HOW TO COMPLETE THIS TASK » For the entries below, repeat exactly each line starting with the one that contains "mkProbeMutationOperation (po_operation_id r)" and going on through the one that contains "(po_target_conversation_url r) (po_owner_token", and no others.

Stored data entries:

====

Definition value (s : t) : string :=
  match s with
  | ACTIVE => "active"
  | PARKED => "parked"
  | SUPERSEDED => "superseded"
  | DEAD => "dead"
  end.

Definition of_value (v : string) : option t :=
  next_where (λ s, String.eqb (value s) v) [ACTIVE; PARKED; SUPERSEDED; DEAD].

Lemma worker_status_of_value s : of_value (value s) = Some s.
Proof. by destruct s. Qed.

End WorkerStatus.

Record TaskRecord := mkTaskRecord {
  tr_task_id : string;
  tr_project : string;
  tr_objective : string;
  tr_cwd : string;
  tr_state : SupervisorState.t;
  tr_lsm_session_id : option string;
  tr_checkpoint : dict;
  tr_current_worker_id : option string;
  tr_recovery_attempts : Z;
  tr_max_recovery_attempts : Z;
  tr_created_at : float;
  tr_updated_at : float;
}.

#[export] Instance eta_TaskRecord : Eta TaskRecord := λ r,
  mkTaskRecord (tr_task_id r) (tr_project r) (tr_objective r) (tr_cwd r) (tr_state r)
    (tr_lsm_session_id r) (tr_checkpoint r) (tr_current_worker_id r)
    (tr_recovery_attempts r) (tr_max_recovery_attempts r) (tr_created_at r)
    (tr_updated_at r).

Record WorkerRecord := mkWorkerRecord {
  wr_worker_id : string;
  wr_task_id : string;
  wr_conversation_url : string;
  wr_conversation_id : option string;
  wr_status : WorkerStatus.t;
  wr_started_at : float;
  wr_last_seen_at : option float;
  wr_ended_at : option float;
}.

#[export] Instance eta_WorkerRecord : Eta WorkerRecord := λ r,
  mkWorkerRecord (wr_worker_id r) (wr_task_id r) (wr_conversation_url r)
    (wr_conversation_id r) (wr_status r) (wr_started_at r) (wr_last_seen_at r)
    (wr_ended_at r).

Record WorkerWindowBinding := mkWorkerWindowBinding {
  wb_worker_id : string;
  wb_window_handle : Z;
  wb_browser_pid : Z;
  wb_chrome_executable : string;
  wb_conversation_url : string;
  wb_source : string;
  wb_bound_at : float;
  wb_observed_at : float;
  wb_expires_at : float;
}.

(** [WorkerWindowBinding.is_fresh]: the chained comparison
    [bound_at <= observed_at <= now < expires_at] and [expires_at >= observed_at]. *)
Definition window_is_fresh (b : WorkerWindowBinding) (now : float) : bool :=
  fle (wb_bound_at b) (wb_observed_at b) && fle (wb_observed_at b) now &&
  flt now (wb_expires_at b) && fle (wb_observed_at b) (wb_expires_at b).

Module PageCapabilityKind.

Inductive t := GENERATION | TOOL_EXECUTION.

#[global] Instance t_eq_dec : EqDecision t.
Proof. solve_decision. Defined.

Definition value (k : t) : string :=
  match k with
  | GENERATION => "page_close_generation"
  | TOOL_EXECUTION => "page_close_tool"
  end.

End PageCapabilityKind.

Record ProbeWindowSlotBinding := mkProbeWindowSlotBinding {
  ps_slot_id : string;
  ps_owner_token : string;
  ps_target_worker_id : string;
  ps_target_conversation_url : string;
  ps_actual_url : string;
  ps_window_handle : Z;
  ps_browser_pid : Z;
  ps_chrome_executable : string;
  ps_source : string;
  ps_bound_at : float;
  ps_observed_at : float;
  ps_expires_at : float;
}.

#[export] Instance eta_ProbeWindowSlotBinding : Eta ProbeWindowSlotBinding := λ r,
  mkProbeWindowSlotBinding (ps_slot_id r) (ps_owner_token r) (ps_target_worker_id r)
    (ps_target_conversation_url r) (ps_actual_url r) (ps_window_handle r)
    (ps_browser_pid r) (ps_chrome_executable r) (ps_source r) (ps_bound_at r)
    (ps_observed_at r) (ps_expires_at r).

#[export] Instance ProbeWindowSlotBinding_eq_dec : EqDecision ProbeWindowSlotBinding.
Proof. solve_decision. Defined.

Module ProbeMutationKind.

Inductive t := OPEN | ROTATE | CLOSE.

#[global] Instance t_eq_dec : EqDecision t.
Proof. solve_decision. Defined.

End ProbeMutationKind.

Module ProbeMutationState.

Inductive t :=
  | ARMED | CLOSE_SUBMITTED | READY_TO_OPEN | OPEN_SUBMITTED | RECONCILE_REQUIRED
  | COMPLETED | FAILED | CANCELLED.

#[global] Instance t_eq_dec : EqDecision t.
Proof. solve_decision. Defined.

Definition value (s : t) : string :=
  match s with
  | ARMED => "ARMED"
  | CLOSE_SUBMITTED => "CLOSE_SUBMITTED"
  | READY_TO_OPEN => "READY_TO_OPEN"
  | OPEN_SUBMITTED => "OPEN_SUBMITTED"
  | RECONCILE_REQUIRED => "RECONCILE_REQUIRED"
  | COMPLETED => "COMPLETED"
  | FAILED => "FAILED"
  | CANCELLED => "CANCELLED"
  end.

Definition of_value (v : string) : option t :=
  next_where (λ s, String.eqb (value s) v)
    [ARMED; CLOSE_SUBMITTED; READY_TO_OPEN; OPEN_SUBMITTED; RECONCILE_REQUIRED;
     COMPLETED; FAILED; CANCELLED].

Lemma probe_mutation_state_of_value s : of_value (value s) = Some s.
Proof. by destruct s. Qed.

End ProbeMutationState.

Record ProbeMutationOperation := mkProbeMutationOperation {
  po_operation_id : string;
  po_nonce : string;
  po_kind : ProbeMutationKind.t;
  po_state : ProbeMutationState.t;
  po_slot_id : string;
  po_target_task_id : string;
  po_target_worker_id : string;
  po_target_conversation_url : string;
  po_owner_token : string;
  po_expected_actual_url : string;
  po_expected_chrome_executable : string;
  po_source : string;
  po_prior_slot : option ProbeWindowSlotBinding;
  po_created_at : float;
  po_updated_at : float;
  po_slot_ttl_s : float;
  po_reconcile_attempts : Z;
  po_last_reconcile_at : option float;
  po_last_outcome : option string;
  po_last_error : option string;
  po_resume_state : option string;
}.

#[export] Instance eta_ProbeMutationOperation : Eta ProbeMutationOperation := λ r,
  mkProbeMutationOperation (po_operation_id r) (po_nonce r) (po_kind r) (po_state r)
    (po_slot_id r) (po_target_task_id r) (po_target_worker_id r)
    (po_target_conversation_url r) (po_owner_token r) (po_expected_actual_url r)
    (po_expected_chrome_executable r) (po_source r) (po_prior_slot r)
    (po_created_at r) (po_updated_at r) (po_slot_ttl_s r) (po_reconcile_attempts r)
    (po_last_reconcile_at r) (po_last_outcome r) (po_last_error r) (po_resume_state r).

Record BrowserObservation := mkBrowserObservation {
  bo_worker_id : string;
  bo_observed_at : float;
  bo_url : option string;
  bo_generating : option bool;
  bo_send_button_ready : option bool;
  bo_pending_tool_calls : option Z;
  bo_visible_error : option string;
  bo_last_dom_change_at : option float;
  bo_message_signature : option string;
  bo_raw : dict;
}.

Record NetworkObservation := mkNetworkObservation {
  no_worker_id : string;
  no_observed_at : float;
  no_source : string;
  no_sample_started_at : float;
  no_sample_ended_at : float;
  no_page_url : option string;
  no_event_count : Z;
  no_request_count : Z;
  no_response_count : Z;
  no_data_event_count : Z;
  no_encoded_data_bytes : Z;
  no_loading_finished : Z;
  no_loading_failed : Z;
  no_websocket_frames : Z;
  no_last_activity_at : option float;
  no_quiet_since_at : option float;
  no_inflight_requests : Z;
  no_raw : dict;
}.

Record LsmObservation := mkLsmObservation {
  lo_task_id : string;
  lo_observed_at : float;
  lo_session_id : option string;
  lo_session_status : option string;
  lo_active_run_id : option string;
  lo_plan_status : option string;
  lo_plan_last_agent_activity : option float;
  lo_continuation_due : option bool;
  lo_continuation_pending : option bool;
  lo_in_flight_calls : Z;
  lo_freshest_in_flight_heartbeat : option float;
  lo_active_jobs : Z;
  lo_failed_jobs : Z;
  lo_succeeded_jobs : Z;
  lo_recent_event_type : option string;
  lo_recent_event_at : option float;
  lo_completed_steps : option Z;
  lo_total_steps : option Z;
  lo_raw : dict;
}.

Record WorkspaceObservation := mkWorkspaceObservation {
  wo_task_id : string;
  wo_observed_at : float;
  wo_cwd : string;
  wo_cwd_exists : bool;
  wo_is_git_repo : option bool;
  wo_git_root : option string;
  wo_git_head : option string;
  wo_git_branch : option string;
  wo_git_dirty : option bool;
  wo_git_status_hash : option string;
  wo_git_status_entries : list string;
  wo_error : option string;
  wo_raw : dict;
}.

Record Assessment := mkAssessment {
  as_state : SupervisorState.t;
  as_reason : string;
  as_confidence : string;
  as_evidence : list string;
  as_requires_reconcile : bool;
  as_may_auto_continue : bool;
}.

====

OUTPUT FOR THIS EXERCISE »
  mkProbeMutationOperation (po_operation_id r) (po_nonce r) (po_kind r) (po_state r)
    (po_slot_id r) (po_target_task_id r) (po_target_worker_id r)
    (po_target_conversation_url r) (po_owner_token r) (po_expected_actual_url r)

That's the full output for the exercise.